Five-star hotel sustains €3.6m loss despite record occupancy levels

The five-star Westin Hotel on Dublin’s College Green sustained a pre-tax loss of €3.59m last year despite recording the highest room occupancy levels since the hotel opened.

Accounts filed with the Companies Registration Office show revenues at Westin Hotels Ireland Ltd increased by 11%, from €10.59m to €11.8m, in the 12 months to the end of Dec 2011.

The 163-bedroom hotel, located opposite Trinity College, was built and is owned by Johnny Ronan and Richard Barrett’s Treasury Holdings.

The directors’ report states: “In 2011, occupancy and average rate improved on the back of three years of decline in the daily rate.

“While occupancy is the highest since the hotel opened, the average rate is way behind the peak year 2007.

“While the market has shown evidence of signs of recovery, it remains highly price sensitive and unpredictable and most importantly lagging significantly behind 2007 levels.

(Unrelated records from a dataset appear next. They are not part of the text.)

(* ===== verification/ConfigLayers.v ===== *)
(** * Configuration layers ([config/src/state.rs])

    The layers of the configuration with their sources ([config_layer_source.rs]),
    the stack of them and what it amounts to; the check of the filters of the
    shell environment in a layer ([shell_environment_policy.rs]); and values
    that requirements constrain ([constraint.rs]).  Requirements are data the
    stack only carries, and a version is the hash of a layer. *)
From stdpp Require Import strings gmap.
From S2P Require Import Prelude RustStr ConfigToml.

(** Absolute paths. *)
Class ConfigPaths : Type := {
  cpath : Type;
  #[global] cpath_eq_dec :: EqDecision cpath;
  cparent : cpath → option cpath;
  cancestors : cpath → list cpath;
  cdisplay : cpath → str;
}.
(** What serde and the hash of [version_for_toml] give. *)
Class TomlCrates : Type := {
  decode_strings : TomlValue → option (list str);
  (** a [BTreeMap] of patterns; [true] includes *)
  decode_filters : TomlValue → option (list (str * bool));
  version_for_toml : TomlValue → str;
}.

(** ** Filters of the shell environment *)

Inductive FilterConfigError : Type :=
  | Malformed
  | MixedFilters
  | DuplicateFilter (pattern : str).

Section Filters.
Context {TC : TomlCrates} {UC : Unicode}.

Record ShellEnvironmentPolicyFilters : Type := mkFilters {
  exclude_patterns : option (list str);
  include_only_patterns : option (list str);
  filters : option (list (str * bool));
}.
(** A field that is absent is [None], one that does not decode an error. *)
Definition decode_field {A} (decode : TomlValue → option A) (key : str) (t : table) : result FilterConfigError (option A) :=
  match map_get key t with
  | None => Ok None
  | Some v => match decode v with Some a => Ok (Some a) | None => Err Malformed end
  end.
Fixpoint first_duplicate (seen : gset str) (patterns : list str) : option str :=
  match patterns with
  | [] => None
  | p :: patterns' => if bool_decide (to_lowercase p ∈ seen) then Some p else first_duplicate ({[to_lowercase p]} ∪ seen) patterns'
  end.
Definition decode_shell_environment_filters (t : table) : result FilterConfigError ShellEnvironmentPolicyFilters :=
  let? exclude := decode_field decode_strings (lit "exclude") t in
  let? include_only := decode_field decode_strings (lit "include_only") t in
  let? filters := decode_field decode_filters (lit "filters") t in
  if bool_decide (is_Some filters) && (bool_decide (is_Some exclude) || bool_decide (is_Some include_only)) then Err MixedFilters
  else match first_duplicate ∅ (fst <$> default [] filters) with
       | Some p => Err (DuplicateFilter p)
       | None => Ok (mkFilters exclude include_only filters)
       end.
Definition validate_shell_environment_policy_filter_config (value : TomlValue) : result FilterConfigError unit :=
  match value with
  | TTable t =>
      match map_get (lit "shell_environment_policy") t with
      | Some (TTable policy) => let? _ := decode_shell_environment_filters policy in Ok tt
      | _ => Ok tt
      end
  | _ => Err Malformed
  end.
End Filters.

(** ** Layers *)

Section Layers.
Context {CP : ConfigPaths} {TC : TomlCrates} {UC : Unicode} (cfg_windows : bool).

Inductive ConfigLayerSource : Type :=
  | PackagedDefaults (file : cpath)
  | Mdm (domain key : str)
  | System (file : cpath)
  | EnterpriseManaged (id name : str)
  | User (file : cpath) (profile : option str)
  | Project (dot_rexux_folder : cpath)
  | SessionFlags
  | LegacyManagedConfigTomlFromFile (file : cpath)
  | LegacyManagedConfigTomlFromMdm.
Definition precedence (s : ConfigLayerSource) : Z :=
  match s with
  | PackagedDefaults _ => -10
  | Mdm _ _ => 0
  | System _ => 10
  | EnterpriseManaged _ _ => 15
  | User _ profile => match profile with Some _ => 21 | None => 20 end
  | Project _ => 25
  | SessionFlags => 30
  | LegacyManagedConfigTomlFromFile _ => 40
  | LegacyManagedConfigTomlFromMdm => 50
  end.
Definition format_config_layer_source (s : ConfigLayerSource) (config_toml_file : str) : str :=
  match s with
  | PackagedDefaults file => lit "packaged defaults (" ++ cdisplay file ++ lit ")"
  | Mdm domain key => lit "MDM (" ++ domain ++ lit ":" ++ key ++ lit ")"
  | System file => lit "system (" ++ cdisplay file ++ lit ")"
  | EnterpriseManaged id name => lit "enterprise-managed (" ++ name ++ lit ", " ++ id ++ lit ")"
  | User file _ => lit "user (" ++ cdisplay file ++ lit ")"
  | Project folder => lit "project (" ++ cdisplay folder ++ lit "/" ++ config_toml_file ++ lit ")"
  | SessionFlags => lit "session-flags"
  | LegacyManagedConfigTomlFromFile file => lit "legacy managed_config.toml (" ++ cdisplay file ++ lit ")"
  | LegacyManagedConfigTomlFromMdm => lit "legacy managed_config.toml (MDM)"
  end.

Record ConfigLayerMetadata : Type := mkMetadata { meta_name : ConfigLayerSource; meta_version : str }.
Record ConfigLayerEntry : Type := mkLayer {
  name : ConfigLayerSource;
  config : TomlValue;
  version : str;
  disabled_reason : option str;
  raw_toml : option (str * cpath);
  hooks_config_folder_override : option cpath;
}.
Definition new_layer (n : ConfigLayerSource) (c : TomlValue) : ConfigLayerEntry := mkLayer n c (version_for_toml c) None None None.
Definition new_with_raw_toml (n : ConfigLayerSource) (c : TomlValue) (raw : str) (base_dir : cpath) : ConfigLayerEntry :=
  mkLayer n c (version_for_toml c) None (Some (raw, base_dir)) None.
Definition new_disabled (n : ConfigLayerSource) (c : TomlValue) (reason : str) : ConfigLayerEntry :=
  mkLayer n c (version_for_toml c) (Some reason) None None.
Definition is_disabled (l : ConfigLayerEntry) : bool := bool_decide (is_Some (disabled_reason l)).
Definition metadata (l : ConfigLayerEntry) : ConfigLayerMetadata := mkMetadata (name l) (version l).
Definition config_folder (l : ConfigLayerEntry) : option cpath :=
  match name l with
  | System file | User file _ => cparent file
  | Project folder => Some folder
  | _ => None
  end.
Definition hooks_config_folder (l : ConfigLayerEntry) : option cpath :=
  match hooks_config_folder_override l with Some f => Some f | None => config_folder l end.
Definition is_user (l : ConfigLayerEntry) : bool := match name l with User _ _ => true | _ => false end.
Definition is_user_file (file : cpath) (l : ConfigLayerEntry) : bool :=
  match name l with User f _ => bool_decide (f = file) | _ => false end.

(** ** Stacks *)

Inductive StackError : Type :=
  | InvalidShellEnvironment (layer : str) (e : FilterConfigError)
  | WrongPrecedenceOrder
  | ProjectWithoutParent
  | WrongProjectOrder.

Fixpoint validate_enabled_config_layers (layers : list ConfigLayerEntry) : result StackError unit :=
  match layers with
  | [] => Ok tt
  | l :: layers' =>
      if is_disabled l then validate_enabled_config_layers layers'
      else match validate_shell_environment_policy_filter_config (config l) with
           | Err e => Err (InvalidShellEnvironment (format_config_layer_source (name l) (lit "config.toml")) e)
           | Ok _ => validate_enabled_config_layers layers'
           end
  end.
Fixpoint is_sorted (layers : list ConfigLayerEntry) : bool :=
  match layers with
  | l :: (l' :: _) as layers' => (precedence (name l) <=? precedence (name l'))%Z && is_sorted layers'
  | _ => true
  end.
Fixpoint verify_project_order (previous : option cpath) (layers : list ConfigLayerEntry) : result StackError unit :=
  match layers with
  | [] => Ok tt
  | l :: layers' =>
      match name l with
      | Project current =>
          match previous with
          | Some prev =>
              match cparent prev with
              | None => Err ProjectWithoutParent
              | Some parent =>
                  if bool_decide (prev = current) || negb (bool_decide (parent ∈ cancestors current)) then Err WrongProjectOrder
                  else verify_project_order (Some current) layers'
              end
          | None => verify_project_order (Some current) layers'
          end
      | _ => verify_project_order previous layers'
      end
  end.
Definition verify_layer_ordering (layers : list ConfigLayerEntry) : result StackError unit :=
  if negb (is_sorted layers) then Err WrongPrecedenceOrder else verify_project_order None layers.

Context {Req ReqToml : Type}.
Record ConfigLayerStack : Type := mkStack {
  layers : list ConfigLayerEntry;
  requirements : Req;
  requirements_toml : ReqToml;
  ignore_user_and_project_exec_policy_rules : bool;
  startup_warnings : option (list str);
}.
Definition new_stack (ls : list ConfigLayerEntry) (r : Req) (rt : ReqToml) : result StackError ConfigLayerStack :=
  let? _ := validate_enabled_config_layers ls in
  let? _ := verify_layer_ordering ls in
  Ok (mkStack ls r rt false None).
Definition with_layers (s : ConfigLayerStack) (ls : list ConfigLayerEntry) : ConfigLayerStack :=
  mkStack ls (requirements s) (requirements_toml s) (ignore_user_and_project_exec_policy_rules s) (startup_warnings s).
Definition with_user_and_project_exec_policy_rules_ignored (s : ConfigLayerStack) (ignore : bool) : ConfigLayerStack :=
  mkStack (layers s) (requirements s) (requirements_toml s) ignore (startup_warnings s).
Definition with_startup_warnings (s : ConfigLayerStack) (warnings : list str) : ConfigLayerStack :=
  mkStack (layers s) (requirements s) (requirements_toml s) (ignore_user_and_project_exec_policy_rules s) (Some warnings).

Definition all_layers_low_to_high (s : ConfigLayerStack) : list ConfigLayerEntry := layers s.
Definition layers_low_to_high (s : ConfigLayerStack) : list ConfigLayerEntry :=
  List.filter (λ l, negb (is_disabled l)) (all_layers_low_to_high s).
Definition layers_high_to_low (s : ConfigLayerStack) : list ConfigLayerEntry := rev (layers_low_to_high s).

Definition get_active_user_layer (s : ConfigLayerStack) : option ConfigLayerEntry := List.find is_user (rev (layers s)).
Definition get_user_config_file (s : ConfigLayerStack) : option cpath :=
  match get_active_user_layer s with Some l => match name l with User file _ => Some file | _ => None end | None => None end.
Definition merge_layers (ls : list ConfigLayerEntry) : TomlValue :=
  foldl (λ merged l, merge_toml_values cfg_windows merged (config l)) (TTable []) ls.
Definition effective_user_config (s : ConfigLayerStack) : option TomlValue :=
  match List.filter is_user (layers_low_to_high s) with [] => None | ls => Some (merge_layers ls) end.
Definition effective_config (s : ConfigLayerStack) : TomlValue := merge_layers (layers_low_to_high s).
Definition origins (s : ConfigLayerStack) : gmap str ConfigLayerMetadata :=
  foldl (λ o l, record_origins (normalized_with_key_aliases (config l) []) (metadata l) [] o) ∅ (layers_low_to_high s).

(** [position] and [insert]: before the first layer of a higher precedence. *)
Fixpoint insert_layer (l : ConfigLayerEntry) (ls : list ConfigLayerEntry) : list ConfigLayerEntry :=
  match ls with
  | [] => [l]
  | l' :: ls' => if (precedence (name l) <? precedence (name l'))%Z then l :: ls else l' :: insert_layer l ls'
  end.
Fixpoint remove_first (f : ConfigLayerEntry → bool) (ls : list ConfigLayerEntry) : list ConfigLayerEntry :=
  match ls with [] => [] | l :: ls' => if f l then ls' else l :: remove_first f ls' end.
(** [ProfileV2Name::from_str]. *)
Definition is_ascii_alphanumeric (c : char) : bool :=
  is_ascii_digit c || ((65 <=? c) && (c <=? 90))%N || ((97 <=? c) && (c <=? 122))%N.
Definition parse_profile_name (value : str) : option str :=
  if str_eqb value [] || negb (forallb (λ c, is_ascii_alphanumeric c || (c =? chr "_")%N || (c =? chr "-")%N) value) then None
  else Some value.
Definition with_user_config_profile (s : ConfigLayerStack) (config_toml : cpath) (profile : option str) (user_config : TomlValue) :
    result StackError ConfigLayerStack :=
  let user_layer := new_layer (User config_toml profile) user_config in
  let? _ := validate_enabled_config_layers [user_layer] in
  Ok (with_layers s (insert_layer user_layer (remove_first (is_user_file config_toml) (layers s)))).
Definition find_profile (s : ConfigLayerStack) (config_toml : cpath) : option str :=
  match list_find (λ l, is_user_file config_toml l = true ∧
      is_Some (match name l with User _ (Some profile) => parse_profile_name profile | _ => None end)) (layers s) with
  | Some (_, l) => match name l with User _ (Some profile) => parse_profile_name profile | _ => None end
  | None => None
  end.
Definition with_user_config (s : ConfigLayerStack) (config_toml : cpath) (user_config : TomlValue) : result StackError ConfigLayerStack :=
  with_user_config_profile s config_toml (find_profile s config_toml) user_config.
Definition with_user_layer_from (s other : ConfigLayerStack) : ConfigLayerStack :=
  with_layers s (foldl (λ ls l, insert_layer l ls) (List.filter (λ l, negb (is_user l)) (layers s)) (List.filter is_user (layers other))).
End Layers.

(** ** Constrained values *)

(** The errors are those of the validators; the text of a value is by [Debug]. *)
Record Constrained (T E : Type) : Type := mkConstrained {
  constrained_value : T;
  validator : T → result E unit;
  normalizer : option (T → T);
}.
Arguments mkConstrained {T E}.
Arguments constrained_value {T E}.
Arguments validator {T E}.
Arguments normalizer {T E}.
Section Constrained.
Context {T E : Type} `{!EqDecision T}.
Implicit Types (c : Constrained T E) (v : T → result E unit).
Definition new_constrained (initial_value : T) v : result E (Constrained T E) :=
  let? _ := v initial_value in Ok (mkConstrained initial_value v None).
Definition normalized (initial_value : T) (n : T → T) : result E (Constrained T E) :=
  Ok (mkConstrained (n initial_value) (λ _, Ok tt) (Some n)).
Definition allow_any (initial_value : T) : Constrained T E := mkConstrained initial_value (λ _, Ok tt) None.
Definition allow_only (invalid : T → E) (only_value : T) : Constrained T E :=
  mkConstrained only_value (λ candidate, if bool_decide (candidate = only_value) then Ok tt else Err (invalid candidate)) None.
Definition can_set c (candidate : T) : result E unit := validator c candidate.
(** A failed operation leaves the value as it was. *)
Definition add_validator c v : Constrained T E * result E unit :=
  let combined := λ candidate, let? _ := validator c candidate in v candidate in
  match combined (constrained_value c) with
  | Err e => (c, Err e)
  | Ok _ => (mkConstrained (constrained_value c) combined (normalizer c), Ok tt)
  end.
Definition set c (value : T) : Constrained T E * result E unit :=
  let value := match normalizer c with Some n => n value | None => value end in
  match validator c value with
  | Err e => (c, Err e)
  | Ok _ => (mkConstrained value (validator c) (normalizer c), Ok tt)
  end.
End Constrained.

“The company directors are satisfied that the management has implemented stringent cost containment measures.”

In 2010, the hotel firm recorded a pre-tax profit of €19.6m, but this occurred only after its owners, the US-based Starwood Hotels and Resorts, “forgave” the €24m it had invested in the business.

The hotel chain was owed €21.4m in loans and €2.5m in interest by the Dublin hotel, but waived all rights to be repaid in 2010, resulting in the profit.

The numbers employed by the hotel last year fell from 114 to 105. Staff costs increased from €4.8m to €5.2m, and emoluments to directors increased from €155,872 to €259,844.

The loss last year takes account of non-cash depreciation cost of €457,104. Cost of sales increased from €5.8m to €6.2m, with operating expenses increasing from €8.6m to €8.8m.

The firm recorded an operating loss of €3.3m last year and interest payments totalling €287,008.

Annual lease obligations to Treasury Holdings for 2011 totalled €4.7m. The agreement commenced in 2001 and runs for 25 years. A note states: “Minimum lease payments are paid to an escalating annual repayment schedule ranging from €1.3m to €5m.”

The figures show the firm owed €10m in accruals at the end of December with €9.2m relating to deferred operating lease rentals.

The loss last year resulted in accumulated losses climbing to €15.3m. The firm received a €4.3m loan from Starwood International Finance Europe in 2011.

A note attached to the accounts states that “Starwood Hotels and Resorts Worldwide, the company’s ultimate parent undertaking, have undertaken to provide the company with financial support to enable it to continue operating and to discharge its obligations to all creditors, both current and future for a period of at least 12 months”.